Syria's opposition has dismissed claims by the state that it used poisonous gas to attack government-held Aleppo city.

Russia and the Syrian President Bashar al-Assad accused rebel fighters of launching toxic chlorine gas attacks last night.

Syria's state television reported that the suspected chemical attack left 107 people with "breathing difficulties".

Rebel leaders said the coalition does not have access to poisonous gas and claimed the government is trying to frame them. 

State news agency SANA said today that 107 people were injured, including children, after militants hit three districts with projectiles containing gases that caused choking.

It marks the highest such casualty toll in Aleppo since government forces and their allies took back the city from rebels nearly two years ago.

Syria's foreign ministry urged the UN Security Council to condemn and punish "these terrorist crimes".

Rebel officials denied using chemical weapons and accused the Damascus government of trying to frame them.

Russia's defence ministry accused insurgents of firing shells filled with chlorine gas at Aleppo from the rebel stronghold of Idlib.

Moscow, Syrian President Bashar al-Assad's key ally, said it would talk to Turkey, which backs some rebel factions and helped broker a ceasefire in the Idlib region.

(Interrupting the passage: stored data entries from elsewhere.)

(** C6. A step is only completed when it was earned. The run was open and not failed
    and the step was its current one; a recorded decision to act named this run and
    step, completes no other step, and its team authority still holds; judged by the
    inputs the system gives now, the step is admissible. What shows that it was
    executed depends on its kind. A Tool or a Skill has a successful attestation, from
    after the decision and before the completion, that completed no other step. A
    composition has controlled, passing evidence and an experiment a controlled result
    on this request, both from after the decision and neither used for another
    completion. An observation is supported by the observations of the run, at a
    reading of the clock. An effect has the commit receipt of every member of its plan
    in the record: these receipts may be older than the decision and may already have
    completed another step. An approval needs no more than its admissibility, and a
    custom step is never completed. The consequences of every commitment point that
    the step crosses have their receipts in the record. The run then has this step
    added, its commitment points crossed, at most one mutation more and the next ready
    step, and it is over exactly when all its steps are completed; the record is
    stored, and nothing else changes. *)
Theorem complete_step_earned record w r' w' : reachable_plans w -> complete_plan_step record w = (Ok r', w') ->
  exists r hash plan step d, pw_runs w !! sr_run record = Some r /\ finished_at r = None /\
  outcome r <> Some PlanRunOutcome.Failure /\
  pw_revisions w !! revision_key r = Some (hash, plan) /\ step ∈ steps plan /\ step_id step = sr_step record /\
  current_step (run_state r) = Some (sr_step record) /\
  (host_decision (pw_system w) (decision record) = Ok d /\ is_act d = true /\
    exists c, dec_plan d = Some c /\ pc_run c = sr_run record /\ pc_next_step c = sr_step record) /\
  host_team_unchanged (pw_system w) d = Ok true /\
  (exists inputs w1 w2, view w1 = view w /\ plan_evaluation_inputs plan (run_state r) w1 = (Ok inputs, w2) /\
    admissible inputs plan (run_state r) (default 0%Z (in_now inputs)) (dec_context d) step) /\
  executed w plan step (run_state r) record d /\
  (forall k row, pw_step_runs w !! k = Some row -> ~ shares row record) /\
  (forall p, p ∈ points_after plan step -> receipted w record p) /\
  moved plan record step r r' /\
  pw_runs w' = <[sr_run record := r']> (pw_runs w) /\
  pw_step_runs w' = <[(sr_run record, sr_step record) := record]> (pw_step_runs w) /\
  pw_plans w' = pw_plans w /\ pw_revisions w' = pw_revisions w /\ pw_system w' = pw_system w.
Proof.
  intros Hw%reachable_wf (r & hash & plan & step & d & Hr & Hrev & He & Hm & Hnone & E1 & E2 & E3 & E4 & E5)%complete_Ok.
  exists r, hash, plan, step, d. pose proof (er_step _ _ _ _ _ _ He) as Hfind. pose proof (find_step_Some _ _ _ Hfind) as [Hs Hid].
  destruct (er_evidence _ _ _ _ _ _ He) as (w1 & w2 & V & Hev). destruct (er_assessed _ _ _ _ _ _ He) as (dn & w3 & w4 & V3 & Ha & Ho).
  split_and!; try done; try apply He.
  - by eapply earned_not_failed.
  - rewrite <- Hid in Hfind. apply (assessed_admissible w (sr_run record) (dec_context d) r hash plan step dn w3 w4); try done.
    rewrite Hid. apply He.
  - apply step_evidence_Ok in Hev. unfold executed, attested in *. apply view_tables in V as (_ & _ & _ & <- & <-). exact Hev.
  - by apply evidence_fresh, (er_fresh _ _ _ _ _ _ He).
  - rewrite E2, (mv_id _ _ _ _ _ Hm), (proj1 (sw_runs _ Hw _ _ Hr)). apply map_eq. intros i.
    destruct (decide (i = sr_run record)) as [->|Hne]; [by rewrite lookup_alter_eq, lookup_insert_eq, Hr|].
    by rewrite lookup_alter_ne, lookup_insert_ne.
Qed.
(** C35. Unproven lessons count as support: when nothing in the store supports a request and every lesson is a mere
    candidate, contradicted or retired, one such lesson in scope still makes the request known and supported. *)
Theorem unproven_lesson_supports v rq c lessons :
  synthesize v rq = Ok c -> view_lessons v = Ok lessons ->
  Forall (fun l => eligible l = false) lessons -> view_skills v = Ok [] ->
  (forall c', view_abstraction v c' = Ok false) -> known_unknowns rq = [] -> rq_externally_supported rq = false ->
  scoped_lessons rq lessons <> [] ->
  classify c = KnowledgeState.KnownSupported /\ local_supported (knowledge_signals c) = false /\
  local_contradicted (knowledge_signals c) = existsb lesson_contradicted (scoped_lessons rq lessons).
Proof.
  intros Hs Hl He Hk Ha Hu Hx Hsc. apply synthesize_Ok in Hs as [y Hy].
  assert (Hle : sy_lessons y = lessons) by (pose proof (so_lessons _ _ _ _ Hy); congruence).
  assert (Hm : sy_matches y = []).
  { pose proof (so_matches _ _ _ _ Hy) as Hr. unfold retrieve in Hr. rewrite Hl in Hr. cbn in Hr.
    apply result_bind_Ok in Hr as (kept & Hkept & [= <-]). pose proof (result_filter_Ok _ _ _ Hkept) as Hf.
    assert (Hn : kept = []).
    { apply elem_of_nil_inv. intros l [Hin (q & _ & (st & _ & [= Hb])%result_bind_Ok)%result_bind_Ok]%Hf.
      rewrite Forall_forall in He. rewrite (He l Hin), andb_false_r in Hb. done. }
    by rewrite Hn. }
  assert (Hse : sy_selected y = []).
  { pose proof (so_selected _ _ _ _ Hy) as Hr. pose proof (so_skills _ _ _ _ Hy) as Hk'.
    assert (sy_skills y = []) as Hn by congruence. rewrite Hn in Hr. by injection Hr. }
  assert (Hab : sy_abstraction y = false).
  { destruct (so_abstraction _ _ _ _ Hy) as [c' Hc']. rewrite Ha in Hc'. by injection Hc'. }
  split; [|by rewrite (so_signals _ _ _ _ Hy), Hab, Hm, Hse, Hle].
  apply (supported_signals _ _ _ _ Hy). split; [done|]. unfold direct_support, in_scope. by rewrite Hab, Hm, Hse, Hle.
Qed.

(** C36. The quarantine before a decision drops exactly the quarantined recoveries, reflexes and lessons and, when it
    drops one, withdraws local support; but support is then claimed again whenever a validated skill or a lesson in
    scope was noted before. *)
Theorem quarantine_exact v c c' :
  quarantine v c = Ok c' ->
  (forall id, id ∈ artifact_ids c' <-> id ∈ artifact_ids c /\ view_quarantined v id = Ok false) /\
  ((forall id, id ∈ artifact_ids c -> view_quarantined v id = Ok false) -> classify c' = classify c) /\
  (forall id, id ∈ artifact_ids c -> view_quarantined v id = Ok true ->
    local_supported (knowledge_signals c') = false /\ local_contradicted (knowledge_signals c') = true /\
    (classify c' = KnowledgeState.KnownSupported <->
     let s := knowledge_signals c in
     context_in_scope s = true /\ (validated_skill s = true \/ applicable_lesson s = true) /\
     remote_advisory_only s = false /\ known_gap_matches s = false)).
Proof.
  intros Hq. assert (Hall : forall id, id ∈ artifact_ids c -> exists b, view_quarantined v id = Ok b).
  { apply result_bind_Ok in Hq as (blocked & Hb & _). by eapply result_filter_all. }
  apply quarantine_Ok in Hq as (blocked & -> & Hb). split; [|split].
  - intros id. rewrite retained_ids, list_elem_of_In, filter_In, <- list_elem_of_In, negb_true_iff, bool_decide_eq_false, Hb.
    split; [|intros [? Hf]; split; [done|]; rewrite Hf; by intros [_ ?]].
    intros [Hid Hn]. split; [done|]. destruct (Hall id Hid) as [[] Hv]; [by destruct Hn|done].
  - intros Hf. assert (blocked = []) as ->; [|done]. apply elem_of_nil_inv. intros id [Hid Ht]%Hb.
    specialize (Hf id Hid). congruence.
  - intros id Hid Ht. assert (Hne : blocked <> []).
    { intros ->. pose proof (proj2 (Hb id) (conj Hid Ht)) as Hn. by apply elem_of_nil in Hn. }
    split; [by destruct blocked|]. split; [by destruct blocked|]. rewrite (quarantined_classify _ _ Hne). cbn.
    destruct (context_in_scope _), (validated_skill _), (applicable_lesson _), (remote_advisory_only _), (known_gap_matches _);
      cbn; intuition congruence.
Qed.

"We can not know the kinds of gases but we suspected chlorine and treated patients on this basis because of the symptoms," Zaher Batal, the head of the Aleppo Doctors Syndicate, told Reuters.

Patients suffered difficulty breathing, eye inflammation, shivering and fainting, he said. Hospitals had discharged many people overnight.

"The explosive (shells) contain toxic gases that led to choking among civilians," Aleppo police chief Issam al-Shilli told state media.

Pictures and footage on SANA showed medical workers carrying patients on stretchers and helping them with oxygen masks.

Abdel-Salam Abdel-Razak, an official from the Nour el-Dinal-Zinki insurgent faction, said rebels did not own chemical weapons or have the capacity to produce them.

"The criminal regime, under Russian instructions, is trying to accuse the rebels of using toxic substances in Aleppo. This is purely a lie," he tweeted.

Abu Omar, a Failaq al-Sham spokesman, accused Damascus of trying to create "a malicious charade" as a pretext to attack rebel towns.

The Syrian Observatory for Human Rights said the shelling in Aleppo wounded 94 people, while government shelling earlier on Saturday had killed nine people in Idlib.

The UK-based monitoring group said two women and seven children were killed in Jarjanaz village in Idlib, where Russia and Turkey have agreed a demilitarised zone.

The dominant force among an array of factions holding sway in Idlib is Tahrir al-Sham, an Islamist alliance led by fighters formerly linked to al-Qaeda.

A past UN-OPCW inquiry found the Syrian government used the nerve agent sarin in an April 2017 attack and has also used chlorine several times. It also blamed Islamic State militants for using mustard gas.

Mr Assad's government has repeatedly denied using chemical weapons in the war.